February 12, 2018 Articles

The Uncertain Future of Virtual Law Practice in the Wake of Schoenefeld

How will Schoenefeld and other similarly situated nonresident New York-barred attorneys proceed in the face of the enduring roadblock of New York Judiciary Law Section 470?

By Kaitlin J. Kline and Jacqueline M. Pasek

On April 17, 2017, the U.S. Supreme Court denied Ekaterina Schoenefeld’s petition for a writ of certiorari, ending a nearly decade-long legal battle against New York Judiciary Law Section 470. Schoenefeld v. Schneiderman, 137 S. Ct. 1580 (2017). Schoenefeld’s crusade has been the subject of prior articles. See also Schoenefeld’s firm website, complete with section detailing the case and providing links to briefs and opinions.

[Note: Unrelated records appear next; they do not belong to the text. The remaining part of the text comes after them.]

(** An index that is accepted is between the bounds of its dimension that are explicit. *)
Lemma accepted_not_explicitly_empty r idx k d v :
  TransformIndices r idx = Ok v -> length idx = input_rank r -> input_dimensions r !! k = Some d ->
  implicit_lower (optionally_implicit_domain d) = false -> implicit_upper (optionally_implicit_domain d) = false ->
  in_i64 (inclusive_min (domain d)) -> -kInfIndex <= inclusive_min (domain d) < kInfIndex -> size (domain d) <> 0.
Proof.
  unfold TransformIndices, input_rank. intros ([] & Hc & _)%bind_Ok Hlen Hd El Eu Hi Hb Hs. revert idx k Hc Hlen Hd.
  induction (input_dimensions r) as [|d0 dims IH]; intros [|i idx] [|k] Hc Hlen Hd; try discriminate;
    cbn in Hc; destruct (Contains _ i) eqn:E; try discriminate; [|exact (IH idx k Hc ltac:(cbn in Hlen; lia) Hd)].
  injection Hd as ->. unfold Contains, effective_interval in E. rewrite El, Eu in E.
  unfold domain in *. unfold inclusive_max in E. rewrite Hs in E. unfold UncheckedClosed in E.
  destruct (optionally_implicit_domain d) as [[m n] l u]. cbn in *. bool_to_prop.
  unfold inclusive_max in *. cbn in *. unfold wrap64, in_i64 in *. unfold_i64. Z.div_mod_to_equations. lia.
Qed.

(** With an explicitly empty dimension neither the transform nor its inverse accepts any index. *)
Lemma inverse_explicitly_empty t t' k d idx out :
  WellFormed t -> InverseTransform t = Ok t' -> length idx = input_rank t -> length out = output_rank t ->
  input_dimensions t !! k = Some d -> implicit_lower (optionally_implicit_domain d) = false ->
  implicit_upper (optionally_implicit_domain d) = false -> size (domain d) = 0 ->
  TransformIndices t idx <> Ok out /\ TransformIndices t' out <> Ok idx.
Proof.
  intros HW H L1 L2 Hd El Eu He. pose proof (Forall_lookup_1 _ _ _ _ (WellFormed_valid_dims t HW) Hd) as HV.
  assert (Hb : in_i64 (inclusive_min (domain d)) /\ -kInfIndex <= inclusive_min (domain d) < kInfIndex)
    by (unfold Valid in HV; i64_lia).
  split; intros HT.
  - exact (accepted_not_explicitly_empty t idx k d out HT L1 Hd El Eu (proj1 Hb) (proj2 Hb) He).
  - destruct (InverseTransform_Ok t t' HW H) as (HF & Hrank & Hout & _). pose proof (Forall2_length _ _ _ HF) as L3.
    unfold output_rank, input_rank in *.
    destruct (lookup_lt_is_Some_2 (output_index_maps t') k) as [m' Hm']; [apply lookup_lt_Some in Hd; lia|].
    destruct (Hout k d m' Hd Hm') as [(j & m & Hm & Em & _)|(_ & _ & E & _)]; [|congruence].
    destruct (Forall2_lookup_l _ _ _ _ _ HF Hm) as (d' & Hd' & Hinv). unfold inverse_dimension in Hinv. rewrite Em in Hinv.
    destruct Hinv as (Hs & _ & d2 & Hd2 & Hr & _). rewrite Hd in Hd2. injection Hd2 as <-.
    unfold OI_GetAffineTransformRange in Hr. apply bind_Ok in Hr as (y & Hy & [= Hr]).
    destruct (WellFormed_map t m HW (list_elem_of_lookup_2 _ _ _ Hm)) as [_ (Ho & _)].
    assert (Hs64 : in_i64 (stride m)) by (destruct Hs as [-> | ->]; i64_lia). assert (Hs0 : stride m <> 0) by lia.
    destruct (AffineRange_spec _ _ _ _ HV Ho Hs64 Hs0 Hy) as (HVy & Ey & _).
    assert (Ed' : domain d' = y) by (unfold domain; rewrite <- Hr; destruct (stride m <? 0); reflexivity).
    unfold empty in Ey. rewrite He in Ey. apply Z.eqb_eq in Ey.
    apply (accepted_not_explicitly_empty t' out j d' idx HT); [unfold input_rank; lia|exact Hd'|..].
    + rewrite <- Hr. destruct (stride m <? 0); assumption.
    + rewrite <- Hr. destruct (stride m <? 0); assumption.
    + rewrite Ed'. destruct HVy as [HVy|[_ ->]]; [unfold Valid in HVy; i64_lia|cbn; i64_lia].
    + rewrite Ed'. destruct HVy as [HVy|[_ ->]]; [unfold Valid in HVy; i64_lia|cbn; i64_lia].
    + rewrite Ed'. exact Ey.
Qed.

(** C12: the inverse of a transform undoes it in both directions: on the finite
    indices that the transform accepts, and on the finite indices that the
    inverse accepts.  No dimension of the transform may be both empty and partly implicit:
    [inverse_improper] shows that the inverse can lose indices otherwise. *)
Theorem InverseTransform_correct t t' idx out :
  WellFormed t -> Forall (fun d => proper (optionally_implicit_domain d)) (input_dimensions t) ->
  InverseTransform t = Ok t' ->
  length idx = input_rank t -> length out = output_rank t ->
  Forall (fun i => IsFiniteIndex i = true) idx -> Forall (fun o => IsFiniteIndex o = true) out ->
  (TransformIndices t idx = Ok out <-> TransformIndices t' out = Ok idx).
Proof.
  intros HW Hp H L1 L2 F1 F2.
  destruct (decide (Exists (fun d => size (domain d) = 0) (input_dimensions t))) as [(d & Hin & Hs)%Exists_exists|Hne].
  { apply list_elem_of_lookup in Hin as [k Hd].
    destruct (Forall_lookup_1 _ _ k _ Hp Hd) as [He|[El Eu]]; [unfold empty in He; apply Z.eqb_neq in He; contradiction|].
    destruct (inverse_explicitly_empty t t' k d idx out HW H L1 L2 Hd El Eu Hs). tauto. }
  assert (He : Forall (fun d => empty (domain d) = false) (input_dimensions t)).
  { rewrite <- Forall_Exists_neg in Hne. eapply Forall_impl; [exact Hne|]. intros d Hd. apply Z.eqb_neq, Hd. }
  split; intros HT.
  - exact (inverse_forward t t' HW He H idx out L1 HT F2).
  - exact (inverse_backward t t' HW He H idx out L2 HT F1).
Qed.

(** A transform of rank 2 -> 3 with a singleton input dimension. *)
Definition example_invertible : TransformRep :=
  MkTransform
    [MkDimension (MkOI (MkInterval 7 1) false false) "x"%string;
     MkDimension (MkOI (MkInterval 0 5) false true) "y"%string]
    [MkOutputIndexMap (single_input_dimension 1) 10 (-1); MkOutputIndexMap constant 3 0].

As our readers may recall, the law at issue states that "[a] person, regularly admitted to practice as an attorney and counselor, in the courts of record of this state, whose office for the transaction of law business is within the state, may practice as such attorney or counselor, although he resides in an adjoining state." N.Y. Jud. Law ยง 470 (2016). As written, the law requires a nonresident New York-barred attorney to maintain an “office for the transaction of law business within the state.” Schoenefeld (who is both a New Jersey- and New York-barred attorney) maintains her home and office in New Jersey. In 2008, after hearing about section 470’s requirements for out-of-state attorneys during a New York CLE program, she filed a complaint in federal court challenging the constitutionality of the law. Her argument was simple: By requiring nonresident New York-barred lawyers to maintain a brick-and-mortar office in the state of New York but not requiring the same of those residing within the state, the law violates the Privileges and Immunities Clause of the U.S. Constitution.